A sexual assault case was stayed for delay after the guilty verdict. Jacques Gallant wrote an article for the Toronto Star on this case titled “She testified. The jury found a man guilty of raping her. It was only then a GTA judge tossed the case for delay.” Timothy Toole, an acquaintance of the victim (whose name is protected) had a few drinks with the woman when he came to see her new home in June 2020. The woman, Gallant reports, “testified she doesn’t remember having sex with Toole; her friend testified that she walked in on them and that the complainant appeared unconscious.” Toole admitted to having had sex with the complainant but “claimed she was conscious and consenting.”
The 30-month Jordan ceiling was surpassed by 9 months and 17 days. Justice Chozik made the decision to decline to hear Timothy Toole’s s.11(b) application for his right to a timely trial until after, reasoning that it would have further adjourned the trial. This was a tough decision to make.
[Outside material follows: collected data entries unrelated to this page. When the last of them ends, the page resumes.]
Definition setDisk (d : gmap string node) (w : World) : World :=
  mkWorld (cwd w) d (delivered w) (timed w)
          (cssHandleError w) (htmlHandleError w) (mapperHandleError w)
          (buildHandleError w).

Definition addDelivered (h : sink) (e : Err) (w : World) : World :=
  mkWorld (cwd w) (disk w) (delivered w ++ [(h, e)]) (timed w)
          (cssHandleError w) (htmlHandleError w) (mapperHandleError w)
          (buildHandleError w).

Definition addTimed (label : string) (w : World) : World :=
  mkWorld (cwd w) (disk w) (delivered w) (timed w ++ [label])
          (cssHandleError w) (htmlHandleError w) (mapperHandleError w)
          (buildHandleError w).

Definition setCssHandler (h : sink) (w : World) : World :=
  mkWorld (cwd w) (disk w) (delivered w) (timed w)
          h (htmlHandleError w) h (buildHandleError w).

Definition setHtmlHandler (h : sink) (w : World) : World :=
  mkWorld (cwd w) (disk w) (delivered w) (timed w)
          (cssHandleError w) h (mapperHandleError w) (buildHandleError w).

Definition setBuildHandler (h : sink) (w : World) : World :=
  mkWorld (cwd w) (disk w) (delivered w) (timed w)
          (cssHandleError w) (htmlHandleError w) (mapperHandleError w) h.

(** *** Synchronous code: state and exceptions *)

Definition Sync (A : Type) : Type := World -> completion A * World.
It risked reversing a guilty verdict to a charge of “alleged” sexual assault in the hopes of squeezing in a verdict within the Jordan time limit and making it easier to rule on the trial’s timeliness.
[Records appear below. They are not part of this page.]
(** X5. [set] of a key whose entry key is not in the pointer list returns
    [false], pushes the entry key at the end of the pointer list and
    persists the list in the index entry. *)
Theorem set_new_key (st : State) (l : list string) (key : string)
    (value : JSON.t) :
  Pointers st l →
  let dk := entry_key (name (this st)) key in
  dk ∉ l →
  let st' := (set key value st).2 in
  (set key value st).1 = Ok false
  ∧ Pointers st' (l ++ [dk])
  ∧ stored_pointers (world st') (pointerKey (this st')) = Ok (l ++ [dk]).
Proof. apply set_absent_index. Qed.

Lemma set_new_key_witness :
  (set "pos" (pos 1 2 3) rc1).1 = Ok false
  ∧ Pointers rc1_1 ["rc1/pos"]
  ∧ stored_pointers (world rc1_1) (pointerKey (this rc1_1)) = Ok ["rc1/pos"].
Proof.
  apply (set_new_key rc1 [] "pos" (pos 1 2 3)).
  - vm_compute. reflexivity.
  - apply not_elem_of_nil.
Defined.



(** ** Keys that do not interfere *)

(** The entry key and the chunk-part keys of [key'] are not among the
    properties that a call on [key] writes or removes. *)
Lemma apart_keys (nm key key' : string) :
  key' ≠ key →
  (∀ i, key' ≠ part_key key i) →
  (∀ j, key ≠ part_key key' j) →
  let dk := entry_key nm key in
  let dk' := entry_key nm key' in
  dk' ≠ dk ∧ (∀ i, dk' ≠ part_key dk i)
  ∧ ∀ j, part_key dk' j ≠ dk ∧ ∀ i, part_key dk' j ≠ part_key dk i.
Proof.
  intros Hne H1 H2 dk dk'. split_and!.
  - by intros ?%entry_key_inj.
  - intros i. unfold dk. rewrite part_key_entry_key.
    intros ?%entry_key_inj. by eapply H1.
  - intros j. split.
    + unfold dk'. rewrite part_key_entry_key.
      intros E%entry_key_inj. by eapply H2.
    + intros i [E _]%part_key_inj2. by apply entry_key_inj in E.
Qed.

(** X7. [set] and [delete] of a key leave the result of [get] for every
    other key as it was, provided the other key is not [pointers] and
    neither key is the name of a chunk part of the other ([k_part0],
    [k_part1], ... for the key [k]). *)
Theorem other_keys_unchanged (st : State) (l : list string)
    (key key' : string) (value : JSON.t) :
  Pointers st l →
  pointerKey (this st) = name (this st) +:+ "/pointers" →
  key' ≠ "pointers" →
  key' ≠ key →
  (∀ i, key' ≠ part_key key i) →
  (∀ j, key ≠ part_key key' j) →
  (get key' (set key value st).2).1 = (get key' st).1
  ∧ (get key' (delete key st).2).1 = (get key' st).1.
Proof.
  intros HP Hpk Hkey' Hne H1 H2.
  destruct (apart_keys (name (this st)) key key' Hne H1 H2) as (A & B & C).
  assert (entry_key (name (this st)) key' ≠ pointerKey (this st)) as Hdk.
  { rewrite Hpk. intros E. by apply entry_key_pointers in E. }
  assert (∀ i, part_key (entry_key (name (this st)) key') i
               ≠ pointerKey (this st)) as Hpart.
  { rewrite Hpk. intros i E. by apply part_key_ne_pointers in E. }
  destruct (perform_Pointers (Set_ key value) st l HP) as (Hnm1 & _).
  destruct (perform_Pointers (Delete key) st l HP) as (Hnm2 & _).
  rewrite perform_set_state in Hnm1. cbn [perform] in Hnm2.
  pose proof (lookup_set_other maxChunkSize st l key value) as Hs.
  pose proof (lookup_delete_other st l key) as Hd.
  cbv zeta in Hs, Hd. fold set in Hs.
  rewrite !get_run. cbn [fst]. rewrite Hnm1, Hnm2.
  split; apply read_value_ext.
  - apply Hs; done.
  - intros j. apply Hs; [done|apply C|apply C|done].
  - apply Hd; done.
  - intros j. apply Hd; [done|apply C|apply C|done].
Qed.

Lemma other_keys_unchanged_witness :
  (get "pos" (set "vel" (pos 0 0 1) rc1_1).2).1 = (get "pos" rc1_1).1
  ∧ (get "pos" (delete "vel" rc1_1).2).1 = (get "pos" rc1_1).1.
Proof.
  apply (other_keys_unchanged rc1_1 ["rc1/pos"] "vel" "pos" (pos 0 0 1)).
  - vm_compute. reflexivity.
  - reflexivity.
  - intros H. discriminate H.
  - intros H. discriminate H.
  - intros i. apply not_part_key. reflexivity.
  - intros j. apply not_part_key. reflexivity.
Defined.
The Toronto Star article is written with a focus on the perspective of the victim who saw the guilty verdict given, just to see the case charge go back to “alleged” sexual assault. It’s no wonder the article is written from this perspective. It feels unconscionable to set a person free who has received a guilty verdict for something as serious as sexual assault. The trial was subject to various types of delays, the largest of which was because of a mistrial that was not the fault of either the crown or the defence. The 30-month Jordan ceiling was surpassed by 9 months and 17 days. There were 5 months and 18 days of delay that resulted from the adjournment of the first trial, and an astounding 9 months and 26 days of delay from the date of the mistrial (December 5, 2022) till the conclusion of the trial on September 27, 2023. Justice Chozik found that the 5 months and 18 days of delay was not defence delay. However, while she found that the delay resulting from the mistrial was an exceptional circumstance, she concluded that only 3 or 4 months of the delay were attributable to the mistrial (R v Toole, 2023, CanLII). The case was subsequently stayed.